Mother’s Day is a little predictable. And it’s the second film in the anthology to deal with an evil pregnancy. St. Patrick’s Day also features an unwanted pregnancy but ends on such a stupid, ridiculous note you’ll want to get your tubes tied (snake with a pompadour, really movie?). Mother’s Day is about a woman who gets pregnant every time she has intercourse and has had two dozen abortions. Her doctor can’t figure out why she is so overly fertile so she sends the woman to an isolated commune for holistic healing. Like I said, the plot is pretty predictable but at least the acting and directing show some skill.

Father’s Day is the best film in the collection. Like seriously, turn off the movie after you watching this one. They get progressively worse. Father’s Day is about a young woman who receives an audio cassette recording from her deceased father. Turns out he didn’t die like mom told her. The recording leads her to the last place she saw him and she retraces his steps. This is actually a horror film. It has character development. It has a plot that we can’t predict and a resolution we don’t see coming. It doesn’t think horror stories are one big bloody joke. There’s no gore. It ends in a really really ambiguous way.
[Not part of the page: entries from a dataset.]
(* ===== verification/Message.v ===== *)
(** * Community-based messages: SNMPv1 and SNMPv2c

    Models snmp_comstr_parse and snmp_comstr_build of snmplib/snmp_auth.c and
    snmp_build, snmp_parse, snmp_parse_version and their helpers of
    snmplib/snmp_api.c: the message wrapper with version and community around a
    PDU, the defaults a PDU is completed with before it is sent, and the error
    codes that are left in the session.

    An SNMPv3 message is handed on to another function, which is an argument
    here.  The identification of a received PDU (transid) and the counters of
    malformed packets are left out. *)

From S2P Require Import Prelude Ber Asn1 Asn1Int Asn1Str Asn1Oid Asn1Int64 Asn1Float.
From S2P Require Import Asn1Rbuild VarBind Pdu PduRbuild PduParse PduRoundtrip Safety.
From stdpp Require Import prelude numbers list.
From Stdlib Require Import ZArith Lia.
Open Scope Z_scope.

Definition SNMP_VERSION_1 : Z := 0.
Definition SNMP_VERSION_2c : Z := 1.
Definition SNMP_VERSION_3 : Z := 3.
Definition SNMP_DEFAULT_VERSION : Z := -1.
Definition SNMP_DEFAULT_ERRSTAT : Z := -1.
Definition SNMP_DEFAULT_ERRINDEX : Z := -1.
Definition SNMP_DEFAULT_ENTERPRISE_LENGTH : Z := 0.
Definition SNMP_DEFAULT_TIME : Z := 0.
Definition DEFAULT_TIME : Z := 0.
Definition UCD_MSG_FLAG_EXPECT_RESPONSE : Z := 0x200.
Definition COMMUNITY_MAX_LEN : Z := 256.
Definition SNMPERR_V2_IN_V1 : Z := -7.
Definition SNMPERR_V1_IN_V2 : Z := -8.
Definition SNMPERR_BAD_REPEATERS : Z := -9.
Definition SNMPERR_BAD_REPETITIONS : Z := -10.
Definition SNMPERR_BAD_ASN1_BUILD : Z := -11.
Definition SNMPERR_BAD_PARSE : Z := -13.
Definition SNMPERR_BAD_VERSION : Z := -14.
Definition SNMPERR_UNKNOWN_PDU : Z := -23.
Definition SNMPERR_AUTHENTICATION_FAILURE : Z := -35.
Definition SNMPERR_MALLOC : Z := -62.
Definition DEFAULT_ENTERPRISE : list Z := [1; 3; 6; 1; 4; 1; 3; 1; 1].
(* ===== verification/Session.v ===== *)
(** * Sessions and their outstanding requests: snmplib/snmp_api.c

    Models _sess_async_send, snmp_resend_request, _sess_process_packet,
    snmp_sess_timeout, snmp_sess_select_info2 for one session and the part of
    snmp_sess_close that frees requests, with snmpv3_verify_msg and
    snmpv3_get_report_type, which they call.

    The requests of a session form a singly linked list with a pointer to its last
    node; the nodes live in a heap of their own and every access through a dangling
    pointer is [UB].  What surrounds a session is a parameter: the clock, the
    transport's f_send, the memory allocator, the hooks of the session, the
    security model and the application's callbacks.  A callback may send
    further requests on the session and returns a number; it may not close the
    session.  The history of sends, callbacks and releases is part of the state and
    all parameters may depend on it.

    Left out, as nothing here depends on it: the fields of a PDU that address the
    transport, debug and packet dumps, the statistics, and the hooks with which a
    security model releases its state for a message or learns of a timeout
    (pdu_free_state_ref, pdu_timeout).  hook_create_pdu is taken to be absent. *)

From S2P Require Import Prelude Ber Asn1 VarBind Pdu PduParse Asn1Rbuild Message OidCompare Client.
From stdpp Require Import prelude numbers list gmap.
From Stdlib Require Import ZArith Lia.
Open Scope Z_scope.

Definition SNMPERR_GENERR : Z := -1.
Definition SNMPERR_TOO_LONG : Z := -5.
Definition SNMPERR_BAD_SENDTO : Z := -12.
Definition SNMPERR_ASN_PARSE_ERR : Z := -29.
Definition SNMPERR_UNKNOWN_SEC_MODEL : Z := -30.
Definition SNMPERR_INVALID_MSG : Z := -31.
Definition SNMPERR_UNKNOWN_ENG_ID : Z := -32.
Definition SNMPERR_UNKNOWN_USER_NAME : Z := -33.
Definition SNMPERR_UNSUPPORTED_SEC_LEVEL : Z := -34.
Definition SNMPERR_NOT_IN_TIME_WINDOW : Z := -36.
Definition SNMPERR_DECRYPTION_ERR : Z := -37.
Definition SNMPERR_UNKNOWN_REPORT : Z := -41.
Definition UCD_MSG_FLAG_RESPONSE_PDU : Z := 0x100.
Definition UCD_MSG_FLAG_PDU_TIMEOUT : Z := 0x1000.
Definition UCD_MSG_FLAG_TUNNELED : Z := 0x4000.
Definition SNMP_FLAGS_DONT_PROBE : Z := 0x100.
Definition SNMP_SEC_MODEL_USM : Z := 3.
Definition AGENTX_MSG_CLEANUPSET : Z := 11.
Definition AGENTX_MSG_RESPONSE : Z := 18.
Definition NETSNMP_CALLBACK_OP_RECEIVED_MESSAGE : Z := 1.
Definition NETSNMP_CALLBACK_OP_TIMED_OUT : Z := 2.
Definition SNMPV3_IGNORE_UNAUTH_REPORTS : Z := 0.
Definition REPORT_STATS_LEN : Z := 9.

(** ** Data *)

Record timeval := TV { tv_sec : Z; tv_usec : Z }.

#[global] Instance timeval_eq_dec : EqDecision timeval.
Proof. solve_decision. Defined.

(** [timercmp(a, b, <)] *)
Definition timer_lt (a b : timeval) : bool :=
  if tv_sec a =? tv_sec b then tv_usec a <? tv_usec b else tv_sec a <? tv_sec b.

(** [tv.tv_usec += timeout; tv.tv_sec += tv.tv_usec / 1000000L; ...] *)
Definition expires (tv : timeval) (timeout : Z) : timeval :=
  let usec := s32 (tv_usec tv + timeout) in
  TV (s32 (tv_sec tv + Z.quot usec 1000000)) (Z.rem usec 1000000).

(** The SNMPv3 fields of a PDU that identify a conversation. *)
Record v3id := V3Id {
  securityModel : Z;
  securityLevel : Z;
  contextEngineID : list Z;
  contextName : list Z;
  securityEngineID : list Z;
  securityName : list Z;
}.

#[global] Instance v3id_eq_dec : EqDecision v3id.
Proof. solve_decision. Defined.

(** A PDU that is sent. *)
Record spdu := SPdu { sp_msg : message; sp_msgid : Z; sp_v3 : v3id }.

(** A PDU that was received. *)
Record rpdu := RPdu {
  rp_version : Z;
  rp_command : Z;
  rp_flags : Z;
  rp_reqid : Z;
  rp_msgid : Z;
  rp_v3 : v3id;
  rp_vars : list pvar;
}.

(** A callback is a name with its argument [magic]. *)
Definition callback : Type := nat * Z.

(** [netsnmp_request_list]: a node of the list. *)
Record request := Request {
  next_request : option nat;
  request_id : Z;
  message_id : Z;
  rq_callback : option callback;
  retries : Z;
  timeout : Z;
  rq_time : timeval;
  expire : timeval;
  rq_pdu : spdu;
}.

(** The part of [netsnmp_session] that is used. *)
Record sess := Sess {
  se_base : session;
  se_retries : Z;
  se_timeout : Z;
  se_flags : Z;
  se_callback : option callback;
  se_sndMsgMaxSize : Z;
  se_errno : Z;
  se_securityEngineID : list Z;
  se_contextEngineID : list Z;
}.

(** What happens outside, and the life of a request: a packet handed to the
    transport, a request queued, a callback with its arguments and its result, a
    request released. *)
Inductive event :=
| ESent (packet : list Z)
| EQueued (reqid : Z)
| ECallback (cb : callback) (op reqid : Z) (got : option rpdu) (ret : Z)
| EFreed (reqid : Z).

(** The list in [snmp_internal_session]: the heap of its nodes, its ends and the first
    address never used. *)
Record reqlist := ReqList {
  nodes : gmap nat request;
  requests : option nat;
  requestsEnd : option nat;
  brk : nat;
}.

(** The session, the counter [Msgid] of the library, how often the clock was read, and
    the history. *)
Record sctx := SCtx {
  the_sess : sess;
  Msgid : Z;
  clock : nat;
  history : list event;
}.

(** [struct session_list] *)
Record slist := SList { lst : reqlist; ctx : sctx }.

(** Assignments to one member. *)
Definition set_next (r : request) (n : option nat) : request :=
  Request n (request_id r) (message_id r) (rq_callback r) (retries r) (timeout r)
    (rq_time r) (expire r) (rq_pdu r).
Definition set_sess (c : sctx) (se : sess) : sctx := SCtx se (Msgid c) (clock c) (history c).
Definition with_errno (se : sess) (e : Z) : sess :=
  Sess (se_base se) (se_retries se) (se_timeout se) (se_flags se) (se_callback se)
    (se_sndMsgMaxSize se) e (se_securityEngineID se) (se_contextEngineID se).
Definition set_errno (c : sctx) (e : Z) : sctx := set_sess c (with_errno (the_sess c) e).
Definition add_event (c : sctx) (e : event) : sctx :=
  SCtx (the_sess c) (Msgid c) (clock c) (history c ++ [e]).
Definition tick (c : sctx) : sctx := SCtx (the_sess c) (Msgid c) (S (clock c)) (history c).
Definition set_Msgid (c : sctx) (n : Z) : sctx := SCtx (the_sess c) n (clock c) (history c).

(** ** The list *)

Definition load (l : reqlist) (a : nat) : M request :=
  match nodes l !! a with Some r => Ok r | None => UB end.

Definition store (l : reqlist) (a : nat) (r : request) : M reqlist :=
  _ ← load l a; Ok (ReqList (<[a := r]> (nodes l)) (requests l) (requestsEnd l) (brk l)).

(** A new node at the end of the list. *)
Definition enqueue (l : reqlist) (r : request) : M reqlist :=
  let a := brk l in
  match requestsEnd l with
  | Some e =>
      re ← load l e;
      let h := <[a := set_next r (next_request re)]> (nodes l) in
      Ok (ReqList (<[e := set_next re (Some a)]> h) (requests l) (Some a) (S a))
  | None => Ok (ReqList (<[a := set_next r (requests l)]> (nodes l)) (Some a) (Some a) (S a))
  end.

(** The node at [rp] with predecessor [orp] is unlinked. *)
Definition unlink (l : reqlist) (orp : option nat) (rp : nat) : M reqlist :=
  r ← load l rp;
  if bool_decide (requests l = Some rp) then
    Ok (ReqList (nodes l) (next_request r)
          (if bool_decide (requestsEnd l = Some rp) then None else requestsEnd l) (brk l))
  else
    match orp with
    | None => UB
    | Some o =>
        ro ← load l o;
        Ok (ReqList (<[o := set_next ro (next_request r)]> (nodes l)) (requests l)
              (if bool_decide (requestsEnd l = Some rp) then Some o else requestsEnd l) (brk l))
    end.

(** [free(rp)] *)
Definition free_node (l : reqlist) (rp : nat) : M reqlist :=
  _ ← load l rp; Ok (ReqList (delete rp (nodes l)) (requests l) (requestsEnd l) (brk l)).

(** ** Matching *)

(** [memcmp] of the first is bounded by a length that was just compared. *)
Definition snmpv3_verify_msg (r : request) (pdu : rpdu) : bool :=
  let q := sp_v3 (rq_pdu r) in
  let p := rp_v3 pdu in
  if rp_command pdu =? SNMP_MSG_REPORT then true
  else if negb (request_id r =? rp_reqid pdu)
          || negb (reqid (m_pdu (sp_msg (rq_pdu r))) =? rp_reqid pdu) then false
  else if negb (version (sp_msg (rq_pdu r)) =? rp_version pdu) then false
  else if negb (securityModel q =? securityModel p) then false
  else if negb (securityLevel q =? securityLevel p) then false
  else if bool_decide (contextEngineID q ≠ contextEngineID p) then false
  else if bool_decide (contextName q ≠ contextName p) then false
  else if (securityModel p =? SNMP_SEC_MODEL_USM)
          && bool_decide (securityEngineID q ≠ securityEngineID p) then false
  else if bool_decide (securityName q ≠ securityName p) then false
  else true.

Definition snmpMPDStats : list Z := [1; 3; 6; 1; 6; 3; 11; 2; 1].
Definition usmStats : list Z := [1; 3; 6; 1; 6; 3; 15; 1; 1].

Definition snmpv3_get_report_type (pdu : rpdu) : Z :=
  match rp_vars pdu with
  | [] => SNMPERR_UNKNOWN_REPORT
  | vp :: _ =>
      if zlen (pv_name vp) =? REPORT_STATS_LEN + 2 then
        let n := nth (Z.to_nat REPORT_STATS_LEN) (pv_name vp) 0 in
        if bool_decide (take 9 (pv_name vp) = snmpMPDStats) then
          if n =? 1 then SNMPERR_UNKNOWN_SEC_MODEL
          else if n =? 2 then SNMPERR_INVALID_MSG
          else SNMPERR_UNKNOWN_REPORT
        else if bool_decide (take 9 (pv_name vp) = usmStats) then
          if n =? 1 then SNMPERR_UNSUPPORTED_SEC_LEVEL
          else if n =? 2 then SNMPERR_NOT_IN_TIME_WINDOW
          else if n =? 3 then SNMPERR_UNKNOWN_USER_NAME
          else if n =? 4 then SNMPERR_UNKNOWN_ENG_ID
          else if n =? 5 then SNMPERR_AUTHENTICATION_FAILURE
          else if n =? 6 then SNMPERR_DECRYPTION_ERR
          else SNMPERR_UNKNOWN_REPORT
        else SNMPERR_UNKNOWN_REPORT
      else SNMPERR_UNKNOWN_REPORT
  end.
(* ===== verification/ArraySet.v ===== *)
(** * What the sorted array of snmplib/container_binary_array.c promises

    The abstract state of a container without duplicates is the strictly sorted list
    of its entries.  Each operation of [BinaryArray] is shown to be the operation
    of that sorted set ([s_find], [s_next], [s_insert], [s_remove]), whether or not
    the table happens to be sorted at the time; the theorems put this together for
    sequences of operations, for a walk with find_next and for iterators. *)

From S2P Require Import Prelude BinaryArray ArraySort.
From stdpp Require Import prelude numbers list sorting.
From Stdlib Require Import ZArith Lia.
Open Scope Z_scope.

Section Set_.
Context {A : Type} {compare : A → A → M Z} {valid : A → Prop} {order : A → A → Z}.
Context {Hcompare : Comparison compare valid order}.

Notation le := (ole order).
Notation lt := (olt order).
Notation container := (netsnmp_container A).

(** ** Sorted sets *)

Definition s_find (k : A) (s : list A) : option A := head (filter (λ x, order x k = 0) s).
Definition s_next (k : A) (s : list A) : option A := head (filter (λ x, 0 < order x k) s).
Definition s_insert (k : A) (s : list A) : list A :=
  filter (λ x, order x k < 0) s ++ k :: filter (λ x, 0 < order x k) s.
Definition s_remove (k : A) (s : list A) : list A := filter (λ x, order x k ≠ 0) s.

(** A sorted set around a key. *)
Inductive around (k : A) (s : list A) : list A → option A → list A → Prop :=
| around_hit lo x hi :
    s = lo ++ x :: hi → order x k = 0 → Forall (λ y, lt y k) lo → Forall (λ y, lt k y) hi →
    around k s lo (Some x) hi
| around_miss lo hi :
    s = lo ++ hi → Forall (λ y, lt y k) lo → Forall (λ y, lt k y) hi →
    around k s lo None hi.
Lemma plain_decodes i o scoped pre post :
  plain_covers o scoped →
  i_wholeMsg i = pre ++ v3_wire o (plain_tail o scoped) ++ post → i_msg i = length pre →
  i_wholeMsgLen i = zlen (v3_wire o (plain_tail o scoped)) →
  (i_secParams i + length (plain_tail o scoped)
   = length pre + length (v3_wire o (plain_tail o scoped)))%nat →
  ∃ before, plain_decode i
  = Ok (Decoded 0 (o_secEngineID o) (default [] (o_secName o))
          (Some (before ++ scoped ++ post, length before)) (zlen scoped)).
Proof.
  intros (He & Hn & Hz) HW Hm Hl Hp. unfold plain_decode. rewrite HW, Hm, Hl.
  unfold v3_wire in *. rewrite ber_tlv_cons in *. set (h := var_op_tag :: _) in *. clearbody h.
  set (g := o_globalData o) in *. unfold plain_tail in *.
  set (name := default [] (o_secName o)) in *.
  set (E := ber_string ASN_OCTET_STR (o_secEngineID o)) in *.
  set (N := ber_string ASN_OCTET_STR name) in *.
  assert (i_secParams i = length (pre ++ h ++ g)) as -> by (rewrite !length_app in *; lia).
  rewrite !zlen_app in *.
  replace (zlen h + (zlen g + (zlen E + (zlen N + zlen scoped)))
    - (Z.of_nat (length (pre ++ h ++ g)) - Z.of_nat (length pre)))
    with (zlen E + zlen N + zlen scoped) by (rewrite !length_app; unfold zlen; lia).
  pose proof (zlen_nonneg h). pose proof (zlen_nonneg g). pose proof (zlen_nonneg E).
  pose proof (zlen_nonneg N). pose proof (zlen_nonneg scoped).
  exists (((pre ++ h ++ g) ++ E) ++ N).
  replace (pre ++ (h ++ g ++ E ++ N ++ scoped) ++ post)
    with ((pre ++ h ++ g) ++ E ++ N ++ scoped ++ post) by (by rewrite <- !app_assoc).
  rewrite (decodes_step (λ b d l, asn_parse_string b d l (replicate 64 0) 64) ASN_OCTET_STR E
             (string_result (o_secEngineID o) (replicate 64 0) 64, zlen (o_secEngineID o)))
    by (lia || (apply asn_parse_string_decodes; [split; [done|by vm_compute]|lia])).
  rewrite (app_assoc _ E).
  rewrite (decodes_step (λ b d l, asn_parse_string b d l (replicate 256 0) 256) ASN_OCTET_STR N
             (string_result name (replicate 256 0) 256, zlen name))
    by (lia || (apply asn_parse_string_decodes; [split; [done|by vm_compute]|lia])).
  rewrite !take_string_result, (app_assoc _ N).
  by replace (zlen E + zlen N + zlen scoped - zlen E - zlen N) with (zlen scoped) by lia.
Qed.

#[export] Program Instance plain_model : SecurityModel plain plain := {|
  sm_covers := plain_covers;
  sm_tail := plain_tail;
|}.
Next Obligation.
  intros o scoped st Hc Hwf Ho W _ Hg.
  destruct (plain_encodes o scoped st Hwf Ho W Hg) as (st' & H1 & H2 & H3). by exists plain_encode, st'.
Qed.
Next Obligation.
  intros i o scoped pre post Hc HW Hm Hl Hp _ _ _ _.
  destruct (plain_decodes i o scoped pre post Hc HW Hm Hl Hp) as (before & Hd).
  exists plain_decode, (Decoded 0 (o_secEngineID o) (default [] (o_secName o))
    (Some (before ++ scoped ++ post, length before)) (zlen scoped)), before, post.
  split_and!; [done..|]. cbn [d_scopedPduLen]. destruct Hc as (_ & _ & Hz).
  unfold v3_wire, plain_tail in Hz. rewrite zlen_ber_tlv, !zlen_app in Hz.
  match type of Hz with 1 + zlen ?a + (zlen ?b + (zlen ?c + (zlen ?d + _))) < _ =>
    pose proof (zlen_nonneg a); pose proof (zlen_nonneg b); pose proof (zlen_nonneg c);
    pose proof (zlen_nonneg d) end. lia.
Qed.
End Plain.

(** ** Properties *)

Definition sample_v3 : v3msg :=
  V3Msg SNMP_VERSION_3 9 SNMP_DEFAULT_SECMODEL 0 [] None [] None (sample_request SNMP_DEFAULT_ERRSTAT).
Definition sample_v3session : v3session :=
  V3Session [] (Some [99]) [128; 0; 1] (Some [109; 101]) 2 SNMP_DEFAULT_SECMODEL
    SNMP_SEC_LEVEL_NOAUTH 1472.
Definition sample_v3sent : v3msg :=
  V3Msg SNMP_VERSION_3 9 SNMP_SEC_MODEL_USM SNMP_SEC_LEVEL_NOAUTH [128; 0; 1] (Some [99])
    [128; 0; 1] (Some [109; 101]) (sample_request 0).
Horror anthologies have a shitty trend of thinking the only way you tell horror stories is to make them into jokes with gore. That’s not scary. Horror should be the opposite of comedy. Comedy is set up and then pay off. Horror should be 90% set up and then most of the time not even give pay off. That’s what makes it horror. You don’t get the clean resolution so it gets stuck in your brain and creeps you out every time you think of it. I recommend those three segments, so if you can somehow find them separately online or can get someone to pay for your rental of Holidays watch them. But skip every other segment in this collection.